- **Problem**:
Restate word for word the lines of the entries below, starting with the line that holds "(fresh : ResponsesOutput)" and ending with the line that holds "st_ret (output_index, false)", and no others.

- **Supplied information**:

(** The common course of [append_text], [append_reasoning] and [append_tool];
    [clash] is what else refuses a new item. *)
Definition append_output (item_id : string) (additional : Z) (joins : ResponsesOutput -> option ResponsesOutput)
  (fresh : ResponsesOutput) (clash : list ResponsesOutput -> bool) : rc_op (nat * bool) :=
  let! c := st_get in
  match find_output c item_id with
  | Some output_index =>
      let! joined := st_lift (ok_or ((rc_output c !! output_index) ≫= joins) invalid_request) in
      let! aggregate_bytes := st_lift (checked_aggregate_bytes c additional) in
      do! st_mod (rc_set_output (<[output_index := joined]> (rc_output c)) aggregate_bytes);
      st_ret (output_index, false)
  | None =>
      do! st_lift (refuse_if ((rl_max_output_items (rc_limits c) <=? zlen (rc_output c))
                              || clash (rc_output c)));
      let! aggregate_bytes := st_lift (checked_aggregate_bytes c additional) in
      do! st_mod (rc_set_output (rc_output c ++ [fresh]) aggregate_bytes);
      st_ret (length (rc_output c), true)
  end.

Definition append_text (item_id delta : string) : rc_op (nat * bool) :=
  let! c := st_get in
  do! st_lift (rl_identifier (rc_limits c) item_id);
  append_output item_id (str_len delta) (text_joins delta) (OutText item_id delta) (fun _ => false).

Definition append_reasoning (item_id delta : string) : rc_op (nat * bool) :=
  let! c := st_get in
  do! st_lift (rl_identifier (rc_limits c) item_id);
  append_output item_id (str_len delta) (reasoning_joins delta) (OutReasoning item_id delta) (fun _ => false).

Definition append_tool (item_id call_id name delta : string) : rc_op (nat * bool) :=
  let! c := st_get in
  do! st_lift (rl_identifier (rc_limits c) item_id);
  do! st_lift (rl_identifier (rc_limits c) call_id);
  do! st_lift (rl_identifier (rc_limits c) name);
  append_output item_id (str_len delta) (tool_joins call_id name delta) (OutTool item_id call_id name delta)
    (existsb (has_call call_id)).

- **Response to this exercise**:
  (fresh : ResponsesOutput) (clash : list ResponsesOutput -> bool) : rc_op (nat * bool) :=
  let! c := st_get in
  match find_output c item_id with
  | Some output_index =>
      let! joined := st_lift (ok_or ((rc_output c !! output_index) ≫= joins) invalid_request) in
      let! aggregate_bytes := st_lift (checked_aggregate_bytes c additional) in
      do! st_mod (rc_set_output (<[output_index := joined]> (rc_output c)) aggregate_bytes);
      st_ret (output_index, false)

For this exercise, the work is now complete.